The cancer, called devil facial tumor disease, stems from cells that normally insulate nerve fibres, a new study shows.
Save the Tasmanian Devil Program
Genetic analysis of tumors taken from infected devils in different parts of Tasmania reveals that these insulating cells, known as Schwann cells, became cancerous in a single Tasmanian devil and have since passed to other devils, an international group of researchers reports in the Jan. 1 Science.
Previously, scientists had suspected that a virus might be the source of the infection, but the new study confirms that cancer cells themselves are transmitted from devil to devil.
Knowing the origin of the contagious tumors could help conservationists diagnose the disease more accurately and may eventually lead to a vaccine that would target tumor proteins, says Katherine Belov, a geneticist at the University of Sydney who was not involved with the project.
A vaccine against the facial tumor disease, “while now pie in the sky, in 10 years might not be,” says Gregory Hannon, a Howard Hughes Medical Institute investigator at Cold Spring Harbor Laboratory on Long Island, N.Y. “Ten years might be enough time” to save the devils from extinction, he says.

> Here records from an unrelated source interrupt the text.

(** The access on its rank and on the log of the bus.  It returns the latency, and the burst on
    the data bus beside it. *)
Definition simulate_rank (l : loc) (arrivalCycle lastPhaseCycle : Z) (type : MemAccessType) (accessLog : list (Z * Z))
    (r : MemRank) : res (Z * (Z * Z) * list (Z * Z) * MemRank) :=
  '(n, r) ← UpdateRefreshNum arrivalCycle r;
  let pd_penalty := GetPowerDownPenalty arrivalCycle r in
  r ← UpdatePowerDownCycle arrivalCycle lastPhaseCycle n r;
  r ← UpdateLastRefreshCycle n r;
  '(continuous, rdwrStart, r) ← prepare l type arrivalCycle n r;
  _ ← assert_that (arrivalCycle <=? rdwrStart);
  let rdwrIssue := CalcInterIssueCycle type rdwrStart accessLog in
  _ ← assert_that (arrivalCycle <=? rdwrIssue);
  let latency := rdwrIssue - arrivalCycle + GetDataDelay p type + pd_penalty in
  let latency_mem := latency + u32 (tTrans (pt p) - tTransCrit (pt p)) in
  r ← rank_access (arrivalCycle + latency_mem) rdwrIssue (row l) (bank l) type r;
  r ← close_row l type rdwrIssue continuous r;
  let busEnd := arrivalCycle + latency_mem in
  let busStart := busEnd - GetDataSlot p type in
  log ← UpdateDataBusCycle busStart busEnd accessLog;
  mret (latency, (busStart, busEnd), log, r).

Record MemChannel := mkChannel {
  myId : Z;
  ranks : Z -> MemRank;
  accessLog : list (Z * Z);
  bursts : list (Z * Z) (* of the whole run, the newest first: not in the code *)
}.

Definition newChannel (id : Z) : MemChannel := mkChannel id (fun _ => newRank) [] [].

(** [MemChannelBase::LatencySimulate]. *)
Definition LatencySimulate (lineAddr arrivalCycle lastPhaseCycle : Z) (type : MemAccessType) (c : MemChannel) :
    res (Z * MemChannel) :=
  l ← AddressMap p (myId c) lineAddr;
  _ ← assert_that ((rank l <? rankCount (pm p)) && (bank l <? bankCount (pm p)));
  '(latency, burst, log, r) ← simulate_rank l arrivalCycle lastPhaseCycle type (accessLog c) (ranks c (rank l));
  mret (latency, mkChannel (myId c) (<[rank l := r]> (ranks c)) log (burst :: bursts c)).
(* ===== verification/DetRank.v ===== *)
(** The ranks of the detailed memory model run without a failed assertion, and their commands
    respect the timing of the devices: an abstract rank of devices, which accepts a command
    only at a cycle its timing allows, and the invariant that relates it to the code's. *)
From S2P Require Import Prelude DetParams DetAddr DetChannel.
Import DetParams DetAddr DetChannel.

Module DetRank.

(** ** The devices *)

Record device_bank := mkDB {
  b_row : option Z; b_act : option Z; b_rw : option (Z * MemAccessType); b_pre : option Z
}.
Record devices := mkDev {
  banks : Z -> device_bank;
  acts : list Z (* newest first *);
  last_rw : option (Z * MemAccessType)
}.
Definition new_devices : devices := mkDev (fun _ => mkDB None None None None) [] None.

(** Cycle [c] is [d] cycles after [x], if there is one. *)
Definition late (x : option Z) (d c : Z) : bool := match x with None => true | Some y => y + d <=? c end.

Section rank.
Context (p : MemParam).
Local Notation t := (pt p).

(** The new state of the devices, if they accept the command.  They have no way to take back
    a precharge. *)
Definition accept (x : cmd) (d : devices) : option devices :=
  match x with
  | Act bk rw c =>
      let b := banks d bk in
      if bool_decide (b_row b = None) && late (b_act b) (tRC t) c && late (b_pre b) (tRP t) c &&
         late (acts d !! 0%nat) (tRRD t) c && late (acts d !! 3%nat) (tFAW t) c
      then Some (mkDev (<[bk := mkDB (Some rw) (Some c) (b_rw b) (b_pre b)]> (banks d)) (c :: acts d) (last_rw d))
      else None
  | Burst bk rw type c =>
      let b := banks d bk in
      if bool_decide (b_row b = Some rw) && late (b_act b) (tRCD t) c &&
         late (fst <$> last_rw d) (default 0 ((fun x => GetRdWrDelay p type x.2) <$> last_rw d)) c
      then Some (mkDev (<[bk := mkDB (b_row b) (b_act b) (Some (c, type)) (b_pre b)]> (banks d)) (acts d) (Some (c, type)))
      else None
  | Pre bk c =>
      let b := banks d bk in
      if bool_decide (b_row b <> None) && late (b_act b) (tRAS t) c &&
         late (fst <$> b_rw b) (default 0 ((fun x => GetPreDelay p x.2) <$> b_rw b)) c
      then Some (mkDev (<[bk := mkDB None (b_act b) (b_rw b) (Some c)]> (banks d)) (acts d) (last_rw d))
      else None
  | Keep _ _ => None
  | Refresh => Some (mkDev (fun bk => mkDB None (b_act (banks d bk)) (b_rw (banks d bk)) (b_pre (banks d bk))) (acts d) (last_rw d))
  end.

About 70 percent of the Tasmanian devil population has disappeared as a result of the disease, and if the current rate of decline continues, devils could become extinct in the wild in 30 to 50 years, says Elizabeth Murchison, now a postdoctoral researcher at the Wellcome Trust Sanger Institute in Hinxton, England. Murchison, a native of Tasmania who grew up seeing devils in the wild, led the project while working in Hannon’s lab at Cold Spring Harbor. “I didn’t want to sit back and let the devils disappear,” she says.